Lee began by investigating what conditions are required for LLPC survival in the bone marrow. Noticing that they are closely taken care of by mesenchymal stem cells (MSCs), which Lee describes as “nursing cells.” Noticing that LLPCs could grow without direct contact with the MSCs, she postulated that LLCPs are kept alive not by the MSCs themselves, but by a substance the MSCs produce. Lee calls the substance produced by MSC the “secretome.”

Human Blood Graphic

Lee tried to grow LLPCs in a petri dish mixed with the secretome, but saw only limited improvement. Around this time, she noticed that APRIL cells are also critical to LLPC survival. When she combined APRIL cells and the secretome together into the petri dish, LLPC survival skyrocketed. She was able to increase cell life span even more by reducing the concentration of oxygen in the dish, creating a hypoxic environment similar to what is found in the bone marrow where these cells naturally thrive.

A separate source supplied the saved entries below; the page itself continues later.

(* ===== verification/BondTransport.v ===== *)
(** * The bonding transport ([internal/bond]: bond.go and schedule.go)

    The state machine its owner drives: enqueue, receive, poll, path and epoch
    changes.  Pointers shared between structures are keys into stores: lanes are
    positions of [paths], transmitted datagrams are kept in [pkts] under their
    sequence, receivers under the peer's lane.  A datagram still in a queue is
    referenced by that queue alone and is kept there by value.

    Go iterates maps in an unspecified order, and within one acknowledgement
    that order can matter.  The order in which a map of attempts is visited is
    the parameter [iter] of the operations; the theorems hold for every one. *)

From stdpp Require Import base tactics list numbers gmap sets.
From S2P Require Import Prelude Float64 Frame BondWire BondReceipt BondQueue BondMeter BondLane.

Module transport.
Import float64 lanes.
#[local] Existing Instances meter.eta_sustained bond.Epoch_eq_dec bond.RejectionCause_eq_dec.

Definition ackShare : float := fofQ 8 100.
Definition ackStreak : Z := 3.
Definition ackWireBytes : Z := Z.of_nat bond.headerBytes + Z.of_nat bond.ackBytes + 78.
Definition ackBatchPackets : Z := 64.
Definition priorityLead : Duration := 5 * millisecond.
Definition smallClassShare : float := fofQ 5 10.
Definition reservationHeadroom : float := fofQ 11 10.
Definition ipProtocolTCP : Z := 6.
Definition maxQueueAge : Duration := 100 * millisecond.
Definition realtimeQueueTarget : Duration := 20 * millisecond.
Definition realtimeQueueInterval : Duration := 100 * millisecond.
Definition maxBulkQueueAge : Duration := 250 * millisecond.
Definition discoveryQueueAge : Duration := second.
Definition maxPacketAge : Duration := 250 * millisecond.
Definition smallPacketHeadroom : Z := 1024.
Definition smallPacket : Z := 384.
Definition redundancyRate : float := fofZ 64000.
Definition redundancyShare : float := fofQ 2 10.
Definition standingWait : Duration := 5 * millisecond.

Record Transmission := mkTransmission { TPath : PathID; TFrame : frame.Control }.
Record Delivery := mkDelivery { DSequence : Z; DInteractive : bool; DPayload : list Z }.
Record PacketMetadata := mkMetadata { MFlow : list Z; MACK : queue.TCPACK }.

Record SmallQueueDropStats := mkDropStats { Admission : Z; Deadline : Z; Stale : Z }.
#[export] Instance eta_DropStats : Eta SmallQueueDropStats := fun s =>
  mkDropStats (Admission s) (Deadline s) (Stale s).
Definition DropStats0 : SmallQueueDropStats := mkDropStats 0 0 0.

Record SmallQueueResidenceStats := mkResidence { RCount : Z; TotalSeconds : float; Buckets : list Z }.
#[export] Instance eta_Residence : Eta SmallQueueResidenceStats := fun s =>
  mkResidence (RCount s) (TotalSeconds s) (Buckets s).
Definition Residence0 : SmallQueueResidenceStats := mkResidence 0 f0 (replicate 6 0).

Definition SmallQueueResidenceBounds : list Duration :=
  [millisecond; 5 * millisecond; 10 * millisecond; 20 * millisecond; 50 * millisecond; 100 * millisecond].

Record receiver := mkReceiver {
  rpath : PathID;
  remoteLane : PathID;
  receipts : receipt.receiptWindow;
  rbytes : Z;
  rstart : Time;
  rlast : Time;
  highAt : Time;
  rpending : Z;
  ackAt : Time;
  streak : Z;
  rreceived : meter.rateMeter;
  revision : Z
}.
#[export] Instance eta_receiver : Eta receiver := fun r =>
  mkReceiver (rpath r) (remoteLane r) (receipts r) (rbytes r) (rstart r) (rlast r) (highAt r) (rpending r)
    (ackAt r) (streak r) (rreceived r) (revision r).

#[export] Instance eta_packet : Eta queue.packet := fun p =>
  queue.mkPacket (queue.flow p) (queue.ack p) (queue.seq p) (queue.order p) (queue.pclass p) (queue.interactive p)
    (queue.payload p) (queue.created p) (queue.queueDeadline p) (queue.repairDeadline p) (queue.lastSent p)
    (queue.lastPath p) (queue.lastLaneSeq p) (queue.attempts p) (queue.acked p).

Record Transport := mkTransport {
  epoch : bond.Epoch;
  remote : bond.Epoch;
  paths : list lane;
  receivers : gmap Z receiver;
  receiverOrder : list Z;
  tqueue : list queue.packet;
  bulkAQM : queue.codel;
  small : list queue.fairPacketQueue;
  demand : list meter.rateMeter;
  pkts : gmap Z queue.packet;
  pending : gset Z;
  pendingOrder : list Z;
  tseq : Z;
  bulkSeq : Z;
  interactiveSeq : Z;
  redundancyTokens : float;
  realtimeLate : Time;
  realtimeSkipping : bool;
  realtimePath : PathID;
  realtimePathKnown : bool;
  realtimeMoves : Z;
  lastPoll : Time;
  lastTime : Time;
  rejected : bond.RejectionCause -> Z;
  drops : Z;
  admissionDrops : Z;
  aqmDrops : Z;
  interactiveDrops : Z;
  smallQueueDrops : list SmallQueueDropStats;
  smallQueueResidence : list SmallQueueResidenceStats;
  coalescedACKs : Z;
  expired : Z;
  duplicates : Z;
  treceived : receipt.receiptWindow;
  unreported : receipt.receiptWindow
}.
#[export] Instance eta_Transport : Eta Transport := fun t =>
  mkTransport (epoch t) (remote t) (paths t) (receivers t) (receiverOrder t) (tqueue t) (bulkAQM t) (small t)
    (demand t) (pkts t) (pending t) (pendingOrder t) (tseq t) (bulkSeq t) (interactiveSeq t)
    (redundancyTokens t) (realtimeLate t) (realtimeSkipping t) (realtimePath t) (realtimePathKnown t)
    (realtimeMoves t) (lastPoll t) (lastTime t) (rejected t) (drops t) (admissionDrops t) (aqmDrops t)
    (interactiveDrops t) (smallQueueDrops t) (smallQueueResidence t) (coalescedACKs t) (expired t)
    (duplicates t) (treceived t) (unreported t).

(** [New] panics on a zero epoch. *)
Definition initial (ep : bond.Epoch) : Transport :=
  mkTransport ep bond.Epoch0 [] ∅ [] [] queue.codel0 (replicate 2 queue.fair0)
    (replicate 2 meter.rateMeter0) ∅ ∅ [] 0 0 0 f0 0 false 0 false 0 0 0 (fun _ => 0) 0 0 0 0
    (replicate 2 DropStats0) (replicate 2 Residence0) 0 0 0 receipt.window0 receipt.window0.

Definition New (ep : bond.Epoch) : outcome unit Transport :=
  if (bond.Boot ep =? 0) || (bond.Generation ep =? 0) then Panic else Ok (initial ep).

(** The errors of the operations: a rejection with its cause, or the plain error
    of an impossible length. *)
Inductive terror := Rejection (c : bond.RejectionCause) | InvalidLength.

(** A time before the last one is refused and changes nothing. *)
Definition checkTime (now : Time) (t : Transport) : Transport * bool :=
  if now <? lastTime t then (t, false) else (t <| lastTime := now |>, true).

Definition upd (i : nat) (f : lane -> lane) (t : Transport) : Transport := t <| paths := alter f i (paths t) |>.

(** [find]: the position of the lane of that id. *)
Fixpoint find_from (i : nat) (ident : PathID) (l : list lane) : option nat :=
  match l with
  | [] => None
  | p :: l => if id p =? ident then Some i else find_from (S i) ident l
  end.
Definition find (ident : PathID) (t : Transport) : option nat := find_from 0 ident (paths t).

Definition queued (t : Transport) : Z :=
  Z.of_nat (length (tqueue t)) + queue.qcount (cget queue.fair0 (small t) classRealtime) +
  queue.qcount (cget queue.fair0 (small t) classSmall).

(** ** Epochs and paths *)
(** Its statements in order: the window and its sequence, what was learned from
    acknowledgements, the delay samples, and the controller. *)
Definition resetWindow (p : lane) : lane :=
  let* p := p <| lease := 0 |> in
  let* p := p <| attempts := ∅ |> in
  let* p := p <| inflight := 0 |> in
  let* p := p <| classInflight := replicate 3 0 |> in
  p <| seq := 0 |>.

Definition resetFeedback (p : lane) : lane :=
  let* p := p <| roundEnd := 0 |> <| roundDone := false |> <| roundLossy := false |> in
  let* p := p <| lastACK := 0 |> <| ackGap := 0 |> in
  let* p := p <| nextSend := 0 |> in
  let* p := p <| feedbackSent := meter.rateMeter0 |> in
  let* p := p <| losses := meter.lossLedger0 |> <| lossMark := f0 |> <| lossMarked := false |> in
  let* p := p <| reordering := meter.peak0 reorderMemory |> <| newestConfirmed := 0 |> in
  p <| ackRevision := 0 |> <| receivedHigh := 0 |> <| receivedThrough := 0 |>.
(** ** The controller keeps the view *)
Lemma keeps_ctl f p : keeps p (ctl f p). Proof. reflexivity. Qed.
Lemma keeps_decide f p : keeps p (decide_ f p). Proof. reflexivity. Qed.
#[export] Hint Resolve keeps_ctl keeps_decide : keeps.
Lemma keeps_schedulePulse now p : keeps p (schedulePulse now p). Proof. apply keeps_ctl. Qed.
Lemma keeps_sustainedNow now p : keeps p (fst (sustainedNow now p)).
Proof. unfold sustainedNow. keeps_tac. Qed.
Lemma keeps_recentNow now p : keeps p (fst (recentNow now p)).
Proof. unfold recentNow. keeps_tac. Qed.
#[export] Hint Resolve keeps_schedulePulse keeps_sustainedNow keeps_recentNow : keeps.
Lemma keeps_demonstrated now p : keeps p (fst (demonstrated now p)).
Proof. unfold demonstrated. keeps_tac. Qed.
Lemma keeps_raiseToDelivery now p : keeps p (raiseToDelivery now p).
Proof. unfold raiseToDelivery. keeps_tac. Qed.
Lemma keeps_lightlyLoaded p : keeps p (fst (lightlyLoaded p)).
Proof. unfold lightlyLoaded. keeps_tac. Qed.
Lemma keeps_observeWander d p : keeps p (observeWander d p).
Proof. unfold observeWander. keeps_tac. Qed.
#[export] Hint Resolve keeps_demonstrated keeps_raiseToDelivery keeps_lightlyLoaded keeps_observeWander : keeps.
Lemma keeps_stalledSignal now p : keeps p (stalledSignal now p).
Proof. unfold stalledSignal. keeps_tac. Qed.
Lemma keeps_testFloor now d p : keeps p (testFloor now d p).
Proof. unfold testFloor. keeps_tac. Qed.
Lemma keeps_queueFound p : keeps p (queueFound p).
Proof. unfold queueFound. keeps_tac. Qed.
Lemma keeps_floorMoved d p : keeps p (floorMoved d p).
Proof. unfold floorMoved, rebaseline. keeps_tac. Qed.
Lemma keeps_pulseVerdict now l p : keeps p (pulseVerdict now l p).
Proof. unfold pulseVerdict. keeps_tac. Qed.
Lemma keeps_drainEnded now l p : keeps p (drainEnded now l p).
Proof. unfold drainEnded. keeps_tac. Qed.
Lemma keeps_discoveryCongested now l b d p : keeps p (discoveryCongested now l b d p).
Proof. unfold discoveryCongested. keeps_tac. Qed.
Lemma keeps_pulseCongested now l d p : keeps p (pulseCongested now l d p).
Proof. unfold pulseCongested. keeps_tac. Qed.
Lemma keeps_remeasured now l d p : keeps p (remeasured now l d p).
Proof. unfold remeasured. keeps_tac. Qed.
Lemma keeps_decayedBy now l d p : keeps p (decayedBy now l d p).
Proof. unfold decayedBy. keeps_tac. Qed.
#[export] Hint Resolve keeps_stalledSignal keeps_testFloor keeps_queueFound keeps_floorMoved keeps_pulseVerdict
  keeps_drainEnded keeps_discoveryCongested keeps_pulseCongested keeps_remeasured keeps_decayedBy : keeps.
Lemma keeps_congested now l b p : keeps p (congested now l b p).
Proof. unfold congested. keeps_tac. Qed.
Lemma keeps_pulse now p : keeps p (pulse now p).
Proof. unfold pulse. keeps_tac. Qed.
Lemma keeps_rediscover p : keeps p (rediscover p). Proof. reflexivity. Qed.
#[export] Hint Resolve keeps_congested keeps_pulse keeps_rediscover : keeps.
Lemma keeps_holdOrPulse now b p : keeps p (holdOrPulse now b p).
Proof. unfold holdOrPulse. keeps_tac. Qed.
Lemma keeps_boundByDelivery now b p : keeps p (fst (boundByDelivery now b p)).
Proof. unfold boundByDelivery. keeps_tac. Qed.
Lemma keeps_discoverRound now d p : keeps p (fst (discoverRound now d p)).
Proof. unfold discoverRound. keeps_tac. Qed.
#[export] Hint Resolve keeps_holdOrPulse keeps_boundByDelivery keeps_discoverRound : keeps.
Lemma keeps_discover now r s b p : keeps p (discover now r s b p).
Proof. unfold discover. keeps_tac. Qed.
#[export] Hint Resolve keeps_discover : keeps.
Lemma keeps_adjust now l d s b r m p : keeps p (adjust now l d s b r m p).
Proof. unfold adjust. keeps_tac. Qed.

This special media has multiple applications in the health field. In addition to expanding research opportunities, Lee hopes that the media will be used to create vaccines. When someone survives an infection like Ebola, immune cells remember the antibodies used to destroy the invading germ. Each person accrues countless types of antibodies over the course of a lifetime. But if doctors know that one patient survived Ebola—and no one else has—then that one person must have, hidden between thousands of irrelevant antibodies, the one type of antibody that is the secret to beating the infection. Lee hopes to sample immune cells and grow them in her media, allowing cells to produce thousands of possible antibodies, and then test those antibodies to see which one protects against Ebola. Once this antibody is identified, it can be put in a vaccine to prevent future illness. This expensive strategy of isolating antibodies usually takes about 80 days, but with Lee’s media, it takes only 14 days. And in an outbreak, time is critical.

She wants to use a similar strategy to test whether a person has antibodies to a given virus, and thus requires another vaccination. “We can assess vaccine health in terms of personalized medicine,” she says, seeing if that person’s body remembers an illness it was vaccinated against many years ago. This technology can also help facilitate successful organ transplants. One of the most dangerous parts of a transplant is the risk of rejection, when the recipient body does not recognize the donated organ and proceeds to attack it. In order to prevent fatal immune reactions against a new “foreign” organ, doctors must carefully monitor what antibodies the body is producing against the organ, identify where they are being produced, and stop them before they reach the bloodstream. Once rejection antibodies reach the bloodstream, the immune reaction becomes increasingly difficult to control.

Lee has already allowed labs across the country to begin experimenting with her media. All of them have validated the technology as effective, and are clamoring for more. This is the “ideal technology to study the antigen repertoire that people have never really studied before,” Lee adds. The possibilities are endless.